The authors defined immediate financial problems as heavy debt, unemployment, trouble covering expenses, and an inability to access $2,000 on short notice. They defined long-term problems as having no retirement plan, no medical coverage or life insurance.
This news helps explain why so many surveys show that Americans are poorly prepared for retirement. One recent report, “Are U.S. Workers Ready for Retirement?” from the Schwartz Center for Economic Policy Analysis at the New School, showed that 68% of adults aged 25-64 do not participate in an employer-sponsored plan. The report arrived at that figure by combining the number of unemployed with the number of people who do not participate in plans offered to them and the number of workers without access to a workplace plan.
In CRR’s study, immediate problems had 10 times as much impact on the variation in levels of financial satisfaction than challenges that lay far off in the future. People with adequate cash flow were just as sensitive to short-term financial problems, and as insensitive to long-term problems, as people without adequate cash flow.

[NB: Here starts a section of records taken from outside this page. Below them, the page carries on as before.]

(* ===== verification/Relay.v ===== *)
(** * Relaying a request

    The routing-in and the routing-out threads together: a request that the daemon
    forwards, from the queue of incoming messages to the queue of the next peer. *)

From Stdlib Require Import ZArith Lia String.
From stdpp Require Import base sorting sets list gmap.
From S2P Require Import Prelude Time Ostr RtData DictTypes Msg MsgBuf MsgDict MsgTree MsgRules Dispatch Fifo SentReq Apps CoreMsg Effect PeerTypes Peer Daemon PeerList PeerListSpec Routing RoutingSpec RtInSpec RtOutSpec RtBuiltin.

Section relay.
Context {D S : Type} `{!MsgDictionary D} `{!DispDictionary D} `{!CoreDictionary D} `{!MsgSessions S}.
Context (d : D) (cfg : fd_config) (bo : base_objs) (pei_message : perr + rules_err → option bytes) (fuel : nat) (env : env).
Context (fwd_cb : nat → nat → nat → daemon S → daemon S * option nat * option errno).
Context (out_cb : nat → nat → nat → list rtd_candidate → daemon S → daemon S * option nat * list rtd_candidate * option errno).
Context (rand : nat → bool).
Implicit Types g : daemon S.

Lemma readable_scanned l rs : readable d fuel l rs → scanned d fuel l rs.
Proof. induction 1; by econstructor. Qed.

(** The first thread leaves the AVPs so that the second can read them. *)
Lemma routing_avps_readable l rs : readable d fuel l rs → ∀ i f l' r,
  routing_avps d cfg fuel i l f = Ok (l', r) → readable d fuel l' rs.
Proof.
  induction 1 as [|a l rs Ha Hl IH|a a' v l rs Ha Hp Hv Ep Ep' Hl IH]; intros i f l' r; cbn [routing_avps].
  - intros [= <- _]. constructor.
  - unfold routing_avp. rewrite Ha. cbn [negb res_bind]. destruct (all_found f).
    + intros [= <- _]. by constructor.
    + destruct (routing_avps d cfg fuel (Datatypes.S i) l f) as [[l1 r1]| |] eqn:E; [|done..].
      intros [= <- _]. constructor; [done|]. by eapply IH.
  - rewrite (routing_avp_run d cfg fuel i a a' v f Ha Ep Hv). cbn [res_bind].
    assert (∀ k, readable d fuel k rs → readable d fuel (a' :: k) ((avp_code (avp_public a), v) :: rs)) as Hcons.
    { intros k Hk. rewrite <- Hp. by apply (readable_avp d fuel a' a'); [rewrite (routing_avp_public a a' Hp)|..]. }
    destruct (loop_here _ _ _); [intros [= <- _]; by apply Hcons|].
    destruct (all_found _); [intros [= <- _]; by apply Hcons|].
    destruct (routing_avps d cfg fuel (Datatypes.S i) l _) as [[l1 r1]| |] eqn:E; [|done..].
    intros [= <- _]. apply Hcons. by eapply IH.
Qed.

#[local] Notation thr_in hs := (process_thr Incoming false (msg_rt_in d cfg bo pei_message fuel env fwd_cb hs)).
#[local] Notation thr_out hs := (process_thr Outgoing false (msg_rt_out d cfg bo pei_message fuel env out_cb rand hs)).

(** A forwarded request ends in the queue of outgoing messages. *)
Lemma forwarded_posted hs a inq g m rs :
  rt_fwd_list hs = [] → g_incoming g = a :: inq → g_msgs g !! a = Some m → is_request m = true → is_error m = false →
  msg_appl (msg_public m) ≠ 0 → msg_appl (msg_public m) ≠ AI_RELAY →
  readable d fuel (msg_children m) rs → unique rs → request_verdict cfg (msg_appl (msg_public m)) rs = VForward →
  ∃ l1, readable d fuel l1 rs ∧
    thr_in hs g = Ret (with_avps a m l1 (set_queues inq (g_local g) (g_outgoing g ++ [a]) g)) Continue.
Proof.
  intros Hhs Hq Hm Hreq Herr H0 Hrel Hrd Hu Hv. set (g0 := set_queues inq (g_local g) (g_outgoing g) g).
  destruct (rt_in_run d cfg bo pei_message fuel env fwd_cb hs a g0 m rs) as (l1 & r & Escan & Hen);
    [done..|by apply readable_scanned|done|].
  exists l1. split; [by eapply routing_avps_readable|]. rewrite Hv in Hen. cbn [enacts] in Hen.
  unfold process_thr. eapply bind_ret; [done|]. cbn [Datatypes.id]. rewrite Hq. eapply bind_ret; [done|].
  unfold catch. unfold bind. fold g0. rewrite Hen, Hhs. done.
Qed.

(** C6: a request that is to be forwarded, in a daemon with the built-in callbacks
    only and no other message to send: after one round of the routing-in thread
    and one of the routing-out thread, it is in the queue of the peer that is its
    Destination-Host, or of one of its Destination-Realm, if there is one that is
    active, open, connected and not named in a Route-Record, and the threads go on;
    otherwise UNABLE_TO_DELIVER is returned to where it came from, and the threads
    go on, even when that fails. *)
Theorem request_relayed hs a inq g m rs :
  fd_rtdisp_init no_hdls = Ok hs →
  g_incoming g = a :: inq → g_outgoing g = [] →
  g_msgs g !! a = Some m → is_request m = true → is_error m = false → msg_rtdata m = None →
  msg_appl (msg_public m) ≠ 0 → msg_appl (msg_public m) ≠ AI_RELAY →
  ids_ok (ids (g_peers g)) → active_ok (g_peers g) (g_active g) →
  readable d fuel (msg_children m) rs → unique rs →
  request_verdict cfg (msg_appl (msg_public m)) rs = VForward →
  ∃ l rtd,
  let g' := prepared a m l rtd (set_queues inq (g_local g) [] g) in
  (∃ i p, eligible g rs i p ∧ (final_destination rs p ∨ next_hop (msg_appl (msg_public m)) rs p) ∧
     (∀ j q, eligible g rs j q → final_destination rs q → j = i) ∧
     (thr_in hs ;! thr_out hs) g = Ret (handed_over a i (attached m l (g_next g)) p g') Continue) ∨
  ((∀ i p, eligible g rs i p → ¬ final_destination rs p ∧ ¬ next_hop (msg_appl (msg_public m)) rs p) ∧
   (thr_in hs ;! thr_out hs) g = (ignore (return_error d cfg bo fuel env a (str "DIAMETER_UNABLE_TO_DELIVER")
       (Some (str "No suitable candidate to route the message to")) None) ;! ret Continue) g').
Proof.
  intros Hinit Hq Hout Hm Hreq Herr Hr H0 Hrel Hok Ha Hrd Hu Hv.
  assert (rt_fwd_list hs = []) as Hfwd by by injection Hinit as <-.
  destruct (forwarded_posted hs a inq g m rs) as (l1 & Hl1 & Ein); [done..|]. rewrite Hout in Ein. cbn [app] in Ein.
  set (g1 := with_avps a m l1 (set_queues inq (g_local g) [] g)).
  destruct (builtin_run d cfg bo pei_message fuel env out_cb rand hs a g1 (set_children l1 m) rs Hinit) as (l & rtd & Hrun);
    [apply with_avps_at|done..|]. cbn zeta in Hrun.
  assert (prepared a (set_children l1 m) l rtd g1 = prepared a m l rtd (set_queues inq (g_local g) [] g)) as Eg.
  { unfold g1, prepared, with_avps, set_next, set_rtds, set_memory. cbn. by rewrite insert_insert_eq. }
  rewrite Eg in Hrun. exists l, rtd. cbn zeta.
  assert (∀ o, msg_rt_out d cfg bo pei_message fuel env out_cb rand hs a g1 = o →
    (thr_in hs ;! thr_out hs) g = match o with Ret s _ => Ret s Continue | Fail s _ => Ret s FatalError | Abort w => Abort w end) as Hthr.
  { intros o Ho. eapply bind_ret; [exact Ein|]. unfold process_thr. eapply bind_ret; [done|]. cbn [Datatypes.id].
    change (g_outgoing (with_avps _ _ _ _)) with [a]. eapply bind_ret; [done|]. unfold catch, bind. fold g1.
    change (set_queues _ _ [] (with_avps a m l1 _)) with g1. rewrite Ho. by destruct o. }
  destruct Hrun as [(i & p & Hel & Hhop & Hbest & Hrun)|[Hno Hrun]].
  - left. exists i, p. split; [done|]. split; [done|]. split; [intros j q Hj; by apply Hbest|]. by rewrite (Hthr _ Hrun).
  - right. split; [done|]. rewrite (Hthr _ Hrun). unfold ignore, catch, bind.
    by destruct (return_error d cfg bo fuel env a (str "DIAMETER_UNABLE_TO_DELIVER") _ _ _).
Qed.
End relay.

How can these findings be applied in the real world? The authors concluded that the lack of attention given to long-term needs, such as retirement planning, suggests that people need behavioral “nudges,” like automatic enrollment in 401(k) plans.
“With the shift in financial responsibility to households, it is important to make saving easy and automatic for households at all ages and income levels, so that they can set aside enough to secure a basic level of financial well-being in retirement,” the authors wrote in the study.
Financial satisfaction doesn’t exhibit a normal distribution curve, the authors found. About 10% of Americans are evidently very satisfied, almost 40% are more satisfied than not, 10% are sort of satisfied, 25% are less satisfied than not, and 15% are very dissatisfied, the study showed.